▶ _TASK PROMPT_: When the line with "no_error (HTTPWrappersForConfig cfg)." appears below, start repeating lines exactly, and keep going through the line with "Ok (proxyHeaders handler)."; add nothing outside that span.

───── DATA SHOWN

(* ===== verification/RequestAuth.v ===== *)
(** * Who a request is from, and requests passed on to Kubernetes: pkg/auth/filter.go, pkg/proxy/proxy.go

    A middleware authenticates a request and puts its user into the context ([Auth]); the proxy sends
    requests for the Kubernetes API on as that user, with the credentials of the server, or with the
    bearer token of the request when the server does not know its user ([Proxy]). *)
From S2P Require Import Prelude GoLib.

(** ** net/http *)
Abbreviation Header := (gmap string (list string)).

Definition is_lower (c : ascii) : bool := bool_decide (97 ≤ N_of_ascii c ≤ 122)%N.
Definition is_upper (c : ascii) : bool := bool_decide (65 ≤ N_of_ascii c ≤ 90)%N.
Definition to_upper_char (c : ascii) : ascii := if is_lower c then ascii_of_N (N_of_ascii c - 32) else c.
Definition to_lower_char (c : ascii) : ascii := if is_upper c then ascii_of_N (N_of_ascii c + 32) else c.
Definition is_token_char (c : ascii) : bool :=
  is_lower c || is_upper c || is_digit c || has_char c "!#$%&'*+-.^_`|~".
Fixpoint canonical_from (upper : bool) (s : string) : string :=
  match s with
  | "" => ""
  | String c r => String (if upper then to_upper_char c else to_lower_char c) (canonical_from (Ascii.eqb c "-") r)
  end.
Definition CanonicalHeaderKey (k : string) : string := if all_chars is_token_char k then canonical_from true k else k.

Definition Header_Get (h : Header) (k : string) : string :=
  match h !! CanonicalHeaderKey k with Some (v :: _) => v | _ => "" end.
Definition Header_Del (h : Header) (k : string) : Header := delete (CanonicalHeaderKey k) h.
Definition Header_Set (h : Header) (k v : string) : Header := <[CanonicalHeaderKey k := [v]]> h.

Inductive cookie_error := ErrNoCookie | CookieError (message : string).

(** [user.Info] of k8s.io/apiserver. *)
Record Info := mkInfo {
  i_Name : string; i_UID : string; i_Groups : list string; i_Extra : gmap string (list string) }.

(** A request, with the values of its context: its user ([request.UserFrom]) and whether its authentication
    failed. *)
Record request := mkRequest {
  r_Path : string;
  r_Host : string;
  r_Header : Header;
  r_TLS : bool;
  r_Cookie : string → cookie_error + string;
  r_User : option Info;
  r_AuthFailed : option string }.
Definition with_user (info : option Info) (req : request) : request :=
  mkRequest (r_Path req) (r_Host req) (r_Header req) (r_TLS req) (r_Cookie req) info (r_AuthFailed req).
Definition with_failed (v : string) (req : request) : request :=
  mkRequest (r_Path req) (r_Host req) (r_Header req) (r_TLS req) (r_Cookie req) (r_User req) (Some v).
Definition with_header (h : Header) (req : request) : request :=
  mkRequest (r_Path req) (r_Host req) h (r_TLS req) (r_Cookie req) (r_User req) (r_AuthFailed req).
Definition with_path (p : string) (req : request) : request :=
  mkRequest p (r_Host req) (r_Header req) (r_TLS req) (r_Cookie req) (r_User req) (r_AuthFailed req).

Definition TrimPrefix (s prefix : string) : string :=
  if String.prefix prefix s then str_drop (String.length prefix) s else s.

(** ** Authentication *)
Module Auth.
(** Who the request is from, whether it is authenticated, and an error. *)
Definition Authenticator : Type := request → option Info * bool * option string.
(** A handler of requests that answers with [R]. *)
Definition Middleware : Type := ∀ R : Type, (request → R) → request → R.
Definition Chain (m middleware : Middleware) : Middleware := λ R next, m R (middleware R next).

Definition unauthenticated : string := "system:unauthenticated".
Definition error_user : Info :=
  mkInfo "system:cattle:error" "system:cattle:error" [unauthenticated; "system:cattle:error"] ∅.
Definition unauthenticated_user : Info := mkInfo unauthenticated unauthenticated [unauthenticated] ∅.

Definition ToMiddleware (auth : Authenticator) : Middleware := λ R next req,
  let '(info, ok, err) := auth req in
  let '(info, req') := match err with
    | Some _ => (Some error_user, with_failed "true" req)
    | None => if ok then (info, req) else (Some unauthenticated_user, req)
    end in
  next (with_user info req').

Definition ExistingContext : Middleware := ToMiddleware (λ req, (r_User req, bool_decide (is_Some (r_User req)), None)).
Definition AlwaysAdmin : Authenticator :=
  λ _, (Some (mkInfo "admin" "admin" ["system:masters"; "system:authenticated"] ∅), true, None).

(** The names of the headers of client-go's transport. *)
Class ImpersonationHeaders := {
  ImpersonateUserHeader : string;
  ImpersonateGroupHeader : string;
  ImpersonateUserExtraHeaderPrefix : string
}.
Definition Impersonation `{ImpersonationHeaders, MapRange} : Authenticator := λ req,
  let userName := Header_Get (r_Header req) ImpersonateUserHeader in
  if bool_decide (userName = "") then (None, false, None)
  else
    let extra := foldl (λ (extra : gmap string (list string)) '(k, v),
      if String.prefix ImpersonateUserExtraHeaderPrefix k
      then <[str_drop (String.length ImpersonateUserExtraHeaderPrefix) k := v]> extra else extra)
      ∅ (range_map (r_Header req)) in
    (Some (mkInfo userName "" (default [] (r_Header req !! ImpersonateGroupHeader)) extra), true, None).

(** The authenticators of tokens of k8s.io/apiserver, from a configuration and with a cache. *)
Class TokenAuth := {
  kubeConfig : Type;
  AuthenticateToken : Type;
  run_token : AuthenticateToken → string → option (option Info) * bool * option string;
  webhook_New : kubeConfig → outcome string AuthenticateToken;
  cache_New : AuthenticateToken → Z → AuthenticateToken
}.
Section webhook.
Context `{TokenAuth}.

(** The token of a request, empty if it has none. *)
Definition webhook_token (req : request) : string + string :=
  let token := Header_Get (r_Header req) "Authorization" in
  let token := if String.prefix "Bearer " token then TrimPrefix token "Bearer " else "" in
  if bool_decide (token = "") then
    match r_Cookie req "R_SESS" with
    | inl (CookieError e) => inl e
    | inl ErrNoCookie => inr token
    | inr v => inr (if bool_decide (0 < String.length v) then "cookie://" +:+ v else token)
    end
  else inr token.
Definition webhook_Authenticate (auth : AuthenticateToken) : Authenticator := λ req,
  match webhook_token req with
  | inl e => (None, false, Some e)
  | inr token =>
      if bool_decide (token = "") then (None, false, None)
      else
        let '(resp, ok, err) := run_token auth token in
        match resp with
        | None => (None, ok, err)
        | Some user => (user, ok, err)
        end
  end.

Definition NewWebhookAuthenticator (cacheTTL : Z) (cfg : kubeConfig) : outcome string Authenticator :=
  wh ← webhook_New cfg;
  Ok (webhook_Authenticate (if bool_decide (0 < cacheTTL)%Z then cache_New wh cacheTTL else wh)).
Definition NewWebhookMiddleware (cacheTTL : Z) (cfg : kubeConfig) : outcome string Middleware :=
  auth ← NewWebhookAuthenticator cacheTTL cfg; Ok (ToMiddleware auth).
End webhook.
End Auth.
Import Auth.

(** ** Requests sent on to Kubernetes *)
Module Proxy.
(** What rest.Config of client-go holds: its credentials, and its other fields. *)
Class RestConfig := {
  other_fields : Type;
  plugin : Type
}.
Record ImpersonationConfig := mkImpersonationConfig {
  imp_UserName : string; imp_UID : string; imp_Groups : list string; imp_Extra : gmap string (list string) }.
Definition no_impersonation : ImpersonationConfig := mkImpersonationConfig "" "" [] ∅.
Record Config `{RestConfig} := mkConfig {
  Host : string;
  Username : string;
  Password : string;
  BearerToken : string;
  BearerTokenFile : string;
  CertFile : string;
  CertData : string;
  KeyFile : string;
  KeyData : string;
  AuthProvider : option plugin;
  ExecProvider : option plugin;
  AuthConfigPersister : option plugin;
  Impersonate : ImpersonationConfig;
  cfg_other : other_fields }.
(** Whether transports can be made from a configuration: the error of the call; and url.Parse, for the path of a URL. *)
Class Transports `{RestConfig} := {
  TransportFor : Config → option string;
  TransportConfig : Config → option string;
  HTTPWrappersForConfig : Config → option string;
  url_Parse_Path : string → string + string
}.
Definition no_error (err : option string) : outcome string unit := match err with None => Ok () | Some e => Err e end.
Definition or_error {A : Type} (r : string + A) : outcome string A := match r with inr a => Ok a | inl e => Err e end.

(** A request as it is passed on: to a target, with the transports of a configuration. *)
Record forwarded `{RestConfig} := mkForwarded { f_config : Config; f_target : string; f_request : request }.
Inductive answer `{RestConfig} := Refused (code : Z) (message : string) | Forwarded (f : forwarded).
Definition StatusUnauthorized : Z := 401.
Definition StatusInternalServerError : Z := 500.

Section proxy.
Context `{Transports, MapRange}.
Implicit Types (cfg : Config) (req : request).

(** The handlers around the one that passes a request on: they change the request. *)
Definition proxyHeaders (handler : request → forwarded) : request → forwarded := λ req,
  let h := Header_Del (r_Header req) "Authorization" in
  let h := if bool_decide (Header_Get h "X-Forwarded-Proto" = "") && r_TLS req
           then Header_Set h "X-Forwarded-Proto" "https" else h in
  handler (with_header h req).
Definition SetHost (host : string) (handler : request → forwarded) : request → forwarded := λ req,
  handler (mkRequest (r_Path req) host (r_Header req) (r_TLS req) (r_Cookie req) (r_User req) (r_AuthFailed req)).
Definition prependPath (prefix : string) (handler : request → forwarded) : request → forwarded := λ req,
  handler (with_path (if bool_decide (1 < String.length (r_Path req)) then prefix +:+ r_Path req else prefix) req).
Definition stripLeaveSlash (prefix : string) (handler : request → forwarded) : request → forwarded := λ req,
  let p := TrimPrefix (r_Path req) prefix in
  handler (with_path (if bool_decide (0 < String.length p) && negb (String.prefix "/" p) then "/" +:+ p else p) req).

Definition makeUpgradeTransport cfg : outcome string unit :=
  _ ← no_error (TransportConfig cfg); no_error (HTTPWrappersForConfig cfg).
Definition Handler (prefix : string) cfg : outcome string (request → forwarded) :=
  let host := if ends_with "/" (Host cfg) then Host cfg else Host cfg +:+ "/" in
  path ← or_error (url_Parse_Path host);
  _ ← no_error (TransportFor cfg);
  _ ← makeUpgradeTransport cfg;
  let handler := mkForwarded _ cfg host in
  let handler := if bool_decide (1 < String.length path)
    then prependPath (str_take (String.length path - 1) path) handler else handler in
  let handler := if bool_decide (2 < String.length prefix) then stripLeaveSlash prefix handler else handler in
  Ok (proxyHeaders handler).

──────────
───── DATA SHOWN

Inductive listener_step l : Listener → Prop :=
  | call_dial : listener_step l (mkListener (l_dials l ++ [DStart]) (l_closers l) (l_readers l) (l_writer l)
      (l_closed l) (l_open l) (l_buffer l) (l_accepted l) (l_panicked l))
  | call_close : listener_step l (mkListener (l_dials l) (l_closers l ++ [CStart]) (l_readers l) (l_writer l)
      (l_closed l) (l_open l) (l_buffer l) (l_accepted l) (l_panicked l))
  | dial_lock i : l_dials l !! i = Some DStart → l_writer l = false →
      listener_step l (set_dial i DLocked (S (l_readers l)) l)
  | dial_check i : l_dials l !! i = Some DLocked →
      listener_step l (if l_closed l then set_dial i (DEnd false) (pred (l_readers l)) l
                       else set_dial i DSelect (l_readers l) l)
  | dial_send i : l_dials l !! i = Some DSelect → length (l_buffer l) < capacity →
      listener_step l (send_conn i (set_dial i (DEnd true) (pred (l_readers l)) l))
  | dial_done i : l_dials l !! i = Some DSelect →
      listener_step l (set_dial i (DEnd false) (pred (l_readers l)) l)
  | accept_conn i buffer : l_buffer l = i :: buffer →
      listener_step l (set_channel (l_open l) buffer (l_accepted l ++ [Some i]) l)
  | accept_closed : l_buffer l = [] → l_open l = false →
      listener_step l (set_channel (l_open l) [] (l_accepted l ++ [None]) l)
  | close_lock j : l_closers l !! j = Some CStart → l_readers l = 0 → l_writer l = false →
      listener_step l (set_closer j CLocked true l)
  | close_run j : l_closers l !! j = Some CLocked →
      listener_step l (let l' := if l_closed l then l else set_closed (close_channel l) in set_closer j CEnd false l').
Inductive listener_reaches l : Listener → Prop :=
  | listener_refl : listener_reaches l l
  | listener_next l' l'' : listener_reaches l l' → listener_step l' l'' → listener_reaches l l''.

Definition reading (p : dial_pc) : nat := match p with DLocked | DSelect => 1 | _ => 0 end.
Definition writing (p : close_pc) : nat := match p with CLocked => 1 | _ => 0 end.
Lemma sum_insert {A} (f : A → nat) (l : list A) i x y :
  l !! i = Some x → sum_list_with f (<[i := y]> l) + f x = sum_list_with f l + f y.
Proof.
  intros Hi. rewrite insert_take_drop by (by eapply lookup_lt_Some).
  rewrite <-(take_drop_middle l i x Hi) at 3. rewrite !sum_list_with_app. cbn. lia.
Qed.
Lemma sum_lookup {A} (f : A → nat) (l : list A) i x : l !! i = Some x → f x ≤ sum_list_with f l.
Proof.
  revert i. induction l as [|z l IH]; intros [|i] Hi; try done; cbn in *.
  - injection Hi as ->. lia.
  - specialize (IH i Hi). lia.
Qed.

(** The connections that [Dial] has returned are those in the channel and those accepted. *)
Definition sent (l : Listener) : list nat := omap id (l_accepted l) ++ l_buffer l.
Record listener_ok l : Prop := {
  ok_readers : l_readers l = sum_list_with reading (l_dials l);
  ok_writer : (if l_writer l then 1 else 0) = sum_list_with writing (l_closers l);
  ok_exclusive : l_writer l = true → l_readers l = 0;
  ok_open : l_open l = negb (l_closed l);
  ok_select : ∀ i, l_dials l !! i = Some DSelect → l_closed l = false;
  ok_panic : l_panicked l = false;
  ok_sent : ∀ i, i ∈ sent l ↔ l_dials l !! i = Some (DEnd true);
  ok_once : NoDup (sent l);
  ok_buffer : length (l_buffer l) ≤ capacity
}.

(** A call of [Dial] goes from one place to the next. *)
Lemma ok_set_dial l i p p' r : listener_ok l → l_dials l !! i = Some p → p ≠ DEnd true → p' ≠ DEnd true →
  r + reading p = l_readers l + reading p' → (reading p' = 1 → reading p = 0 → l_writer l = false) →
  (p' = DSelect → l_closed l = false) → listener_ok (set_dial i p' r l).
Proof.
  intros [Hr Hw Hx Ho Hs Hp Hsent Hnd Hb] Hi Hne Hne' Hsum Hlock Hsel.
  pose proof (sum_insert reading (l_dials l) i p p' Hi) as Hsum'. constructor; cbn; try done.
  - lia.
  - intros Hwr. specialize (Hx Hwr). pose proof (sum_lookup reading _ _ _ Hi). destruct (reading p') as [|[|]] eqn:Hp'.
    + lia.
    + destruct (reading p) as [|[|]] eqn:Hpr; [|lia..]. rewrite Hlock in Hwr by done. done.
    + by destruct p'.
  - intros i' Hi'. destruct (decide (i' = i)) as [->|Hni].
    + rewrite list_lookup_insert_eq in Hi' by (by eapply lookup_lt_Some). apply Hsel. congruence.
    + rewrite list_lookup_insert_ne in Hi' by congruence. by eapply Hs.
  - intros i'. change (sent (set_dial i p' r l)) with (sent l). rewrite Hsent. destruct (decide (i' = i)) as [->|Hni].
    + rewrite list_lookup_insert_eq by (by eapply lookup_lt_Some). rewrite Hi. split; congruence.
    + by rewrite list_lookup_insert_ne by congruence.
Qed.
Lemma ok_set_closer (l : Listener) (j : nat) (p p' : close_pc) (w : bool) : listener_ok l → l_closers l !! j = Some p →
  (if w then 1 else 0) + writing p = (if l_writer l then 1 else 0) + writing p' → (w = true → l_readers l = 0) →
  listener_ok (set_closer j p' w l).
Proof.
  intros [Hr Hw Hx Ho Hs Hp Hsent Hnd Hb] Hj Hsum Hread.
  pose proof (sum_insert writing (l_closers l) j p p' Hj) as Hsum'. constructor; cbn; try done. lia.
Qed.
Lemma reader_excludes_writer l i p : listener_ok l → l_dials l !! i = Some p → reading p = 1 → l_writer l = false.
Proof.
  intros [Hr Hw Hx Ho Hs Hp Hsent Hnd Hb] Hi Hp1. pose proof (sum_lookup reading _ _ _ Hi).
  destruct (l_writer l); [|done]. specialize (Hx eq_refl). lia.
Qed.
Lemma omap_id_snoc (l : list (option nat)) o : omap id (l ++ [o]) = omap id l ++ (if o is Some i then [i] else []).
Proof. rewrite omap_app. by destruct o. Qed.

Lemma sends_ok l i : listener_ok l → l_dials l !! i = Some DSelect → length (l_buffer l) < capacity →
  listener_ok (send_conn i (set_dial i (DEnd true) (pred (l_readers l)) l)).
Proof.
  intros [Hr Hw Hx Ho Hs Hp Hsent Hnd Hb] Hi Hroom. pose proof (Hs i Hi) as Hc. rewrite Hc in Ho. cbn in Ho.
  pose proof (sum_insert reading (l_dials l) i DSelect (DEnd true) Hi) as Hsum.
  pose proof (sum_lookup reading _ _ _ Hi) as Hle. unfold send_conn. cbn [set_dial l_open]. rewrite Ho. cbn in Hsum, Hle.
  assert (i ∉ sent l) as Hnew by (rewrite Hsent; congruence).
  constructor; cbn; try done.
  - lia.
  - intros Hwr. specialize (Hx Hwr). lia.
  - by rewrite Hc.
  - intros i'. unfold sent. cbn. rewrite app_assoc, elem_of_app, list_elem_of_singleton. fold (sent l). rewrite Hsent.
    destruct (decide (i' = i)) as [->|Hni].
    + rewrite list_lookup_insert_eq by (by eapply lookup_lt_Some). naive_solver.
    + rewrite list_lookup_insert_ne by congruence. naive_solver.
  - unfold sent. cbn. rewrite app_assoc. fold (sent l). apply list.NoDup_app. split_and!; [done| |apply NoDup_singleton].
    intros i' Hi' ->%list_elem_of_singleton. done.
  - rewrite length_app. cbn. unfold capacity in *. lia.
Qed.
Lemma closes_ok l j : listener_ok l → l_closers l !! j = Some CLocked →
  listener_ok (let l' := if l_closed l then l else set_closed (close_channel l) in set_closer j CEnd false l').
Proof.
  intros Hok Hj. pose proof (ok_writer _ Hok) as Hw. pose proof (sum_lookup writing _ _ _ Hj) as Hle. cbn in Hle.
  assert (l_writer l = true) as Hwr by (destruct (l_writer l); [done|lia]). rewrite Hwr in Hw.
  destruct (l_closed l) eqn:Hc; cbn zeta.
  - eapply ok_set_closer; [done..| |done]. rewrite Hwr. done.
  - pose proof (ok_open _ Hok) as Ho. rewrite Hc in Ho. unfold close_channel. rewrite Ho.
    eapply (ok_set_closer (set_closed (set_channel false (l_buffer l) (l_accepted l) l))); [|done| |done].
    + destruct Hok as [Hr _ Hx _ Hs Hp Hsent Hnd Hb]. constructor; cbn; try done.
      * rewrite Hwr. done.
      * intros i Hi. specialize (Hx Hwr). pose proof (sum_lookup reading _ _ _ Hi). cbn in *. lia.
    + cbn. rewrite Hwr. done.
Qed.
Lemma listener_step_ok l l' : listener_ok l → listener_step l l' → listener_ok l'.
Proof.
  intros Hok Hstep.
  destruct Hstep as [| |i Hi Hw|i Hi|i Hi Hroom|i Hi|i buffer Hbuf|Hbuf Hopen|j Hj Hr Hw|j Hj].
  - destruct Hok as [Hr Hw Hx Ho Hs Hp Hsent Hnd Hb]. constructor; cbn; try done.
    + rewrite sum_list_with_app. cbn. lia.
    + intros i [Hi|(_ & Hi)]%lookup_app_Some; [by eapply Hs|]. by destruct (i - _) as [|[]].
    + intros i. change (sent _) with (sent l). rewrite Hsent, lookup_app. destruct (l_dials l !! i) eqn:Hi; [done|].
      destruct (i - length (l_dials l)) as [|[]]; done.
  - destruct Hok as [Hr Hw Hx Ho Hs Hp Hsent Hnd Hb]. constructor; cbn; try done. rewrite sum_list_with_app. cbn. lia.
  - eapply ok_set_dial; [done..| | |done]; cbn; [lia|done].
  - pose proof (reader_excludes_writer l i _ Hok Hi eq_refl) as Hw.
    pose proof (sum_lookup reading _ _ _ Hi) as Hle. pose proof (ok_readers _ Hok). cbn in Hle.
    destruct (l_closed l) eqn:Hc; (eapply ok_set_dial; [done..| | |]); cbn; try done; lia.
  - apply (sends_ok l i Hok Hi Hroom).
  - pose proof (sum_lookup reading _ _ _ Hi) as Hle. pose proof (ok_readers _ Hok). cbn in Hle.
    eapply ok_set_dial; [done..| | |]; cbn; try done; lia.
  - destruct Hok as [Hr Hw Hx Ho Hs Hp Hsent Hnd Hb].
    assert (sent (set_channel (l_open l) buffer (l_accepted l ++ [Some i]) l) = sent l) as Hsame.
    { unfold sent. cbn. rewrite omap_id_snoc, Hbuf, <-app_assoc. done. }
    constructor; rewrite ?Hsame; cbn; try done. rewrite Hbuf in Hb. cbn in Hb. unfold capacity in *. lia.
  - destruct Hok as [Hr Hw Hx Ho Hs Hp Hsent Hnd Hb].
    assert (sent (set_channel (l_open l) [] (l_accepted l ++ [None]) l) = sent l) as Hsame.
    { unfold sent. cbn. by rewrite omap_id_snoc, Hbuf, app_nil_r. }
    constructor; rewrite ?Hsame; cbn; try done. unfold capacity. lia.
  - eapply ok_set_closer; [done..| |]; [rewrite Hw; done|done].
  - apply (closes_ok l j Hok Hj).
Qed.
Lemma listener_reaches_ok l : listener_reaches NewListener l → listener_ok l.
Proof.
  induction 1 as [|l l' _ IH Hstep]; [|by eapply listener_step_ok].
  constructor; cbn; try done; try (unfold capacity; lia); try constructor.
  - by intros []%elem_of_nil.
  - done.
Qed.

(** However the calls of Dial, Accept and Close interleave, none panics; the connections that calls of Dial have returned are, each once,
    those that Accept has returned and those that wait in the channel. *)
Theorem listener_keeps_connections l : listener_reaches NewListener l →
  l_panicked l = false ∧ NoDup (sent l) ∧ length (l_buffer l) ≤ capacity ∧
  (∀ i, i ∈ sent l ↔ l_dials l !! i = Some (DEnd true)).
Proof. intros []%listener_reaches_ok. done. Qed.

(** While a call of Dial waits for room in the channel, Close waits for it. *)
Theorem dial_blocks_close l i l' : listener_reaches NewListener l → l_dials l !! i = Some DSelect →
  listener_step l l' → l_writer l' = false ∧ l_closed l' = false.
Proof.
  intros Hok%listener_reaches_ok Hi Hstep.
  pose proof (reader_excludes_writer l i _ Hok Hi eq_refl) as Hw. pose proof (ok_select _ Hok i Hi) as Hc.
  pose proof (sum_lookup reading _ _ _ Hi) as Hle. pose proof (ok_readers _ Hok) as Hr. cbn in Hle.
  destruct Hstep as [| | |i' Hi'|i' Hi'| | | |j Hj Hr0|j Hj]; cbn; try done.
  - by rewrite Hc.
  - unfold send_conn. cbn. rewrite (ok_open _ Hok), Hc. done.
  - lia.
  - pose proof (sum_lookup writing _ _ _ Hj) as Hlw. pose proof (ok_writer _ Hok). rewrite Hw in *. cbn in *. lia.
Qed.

──────────
───── DATA SHOWN

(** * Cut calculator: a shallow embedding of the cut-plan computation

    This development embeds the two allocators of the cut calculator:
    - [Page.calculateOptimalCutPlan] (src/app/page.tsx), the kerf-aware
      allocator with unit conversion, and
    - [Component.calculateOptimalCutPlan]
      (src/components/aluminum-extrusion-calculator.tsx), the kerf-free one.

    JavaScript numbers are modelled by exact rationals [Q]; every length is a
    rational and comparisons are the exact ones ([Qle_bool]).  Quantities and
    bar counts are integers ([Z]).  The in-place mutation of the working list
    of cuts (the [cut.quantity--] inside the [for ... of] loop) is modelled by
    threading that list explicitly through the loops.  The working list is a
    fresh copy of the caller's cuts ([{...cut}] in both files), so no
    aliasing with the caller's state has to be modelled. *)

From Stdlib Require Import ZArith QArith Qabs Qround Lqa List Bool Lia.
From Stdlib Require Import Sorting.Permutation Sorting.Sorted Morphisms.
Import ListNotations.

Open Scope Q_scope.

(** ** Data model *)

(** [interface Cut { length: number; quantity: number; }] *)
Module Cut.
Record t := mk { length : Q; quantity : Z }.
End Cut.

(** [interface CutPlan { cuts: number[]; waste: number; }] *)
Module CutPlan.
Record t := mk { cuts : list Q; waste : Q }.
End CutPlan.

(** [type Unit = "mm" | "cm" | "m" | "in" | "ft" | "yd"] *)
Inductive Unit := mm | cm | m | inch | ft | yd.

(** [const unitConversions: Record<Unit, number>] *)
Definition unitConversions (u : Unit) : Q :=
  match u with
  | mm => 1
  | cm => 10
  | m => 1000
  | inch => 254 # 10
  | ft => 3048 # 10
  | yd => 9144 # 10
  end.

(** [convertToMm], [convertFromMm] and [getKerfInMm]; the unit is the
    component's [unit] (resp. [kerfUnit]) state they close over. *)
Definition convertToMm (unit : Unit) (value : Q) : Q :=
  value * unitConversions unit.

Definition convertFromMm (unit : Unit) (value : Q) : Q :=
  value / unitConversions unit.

──────────

▶ _EXERCISE ANSWER_:
  _ ← no_error (TransportConfig cfg); no_error (HTTPWrappersForConfig cfg).
Definition Handler (prefix : string) cfg : outcome string (request → forwarded) :=
  let host := if ends_with "/" (Host cfg) then Host cfg else Host cfg +:+ "/" in
  path ← or_error (url_Parse_Path host);
  _ ← no_error (TransportFor cfg);
  _ ← makeUpgradeTransport cfg;
  let handler := mkForwarded _ cfg host in
  let handler := if bool_decide (1 < String.length path)
    then prependPath (str_take (String.length path - 1) path) handler else handler in
  let handler := if bool_decide (2 < String.length prefix) then stripLeaveSlash prefix handler else handler in
  Ok (proxyHeaders handler).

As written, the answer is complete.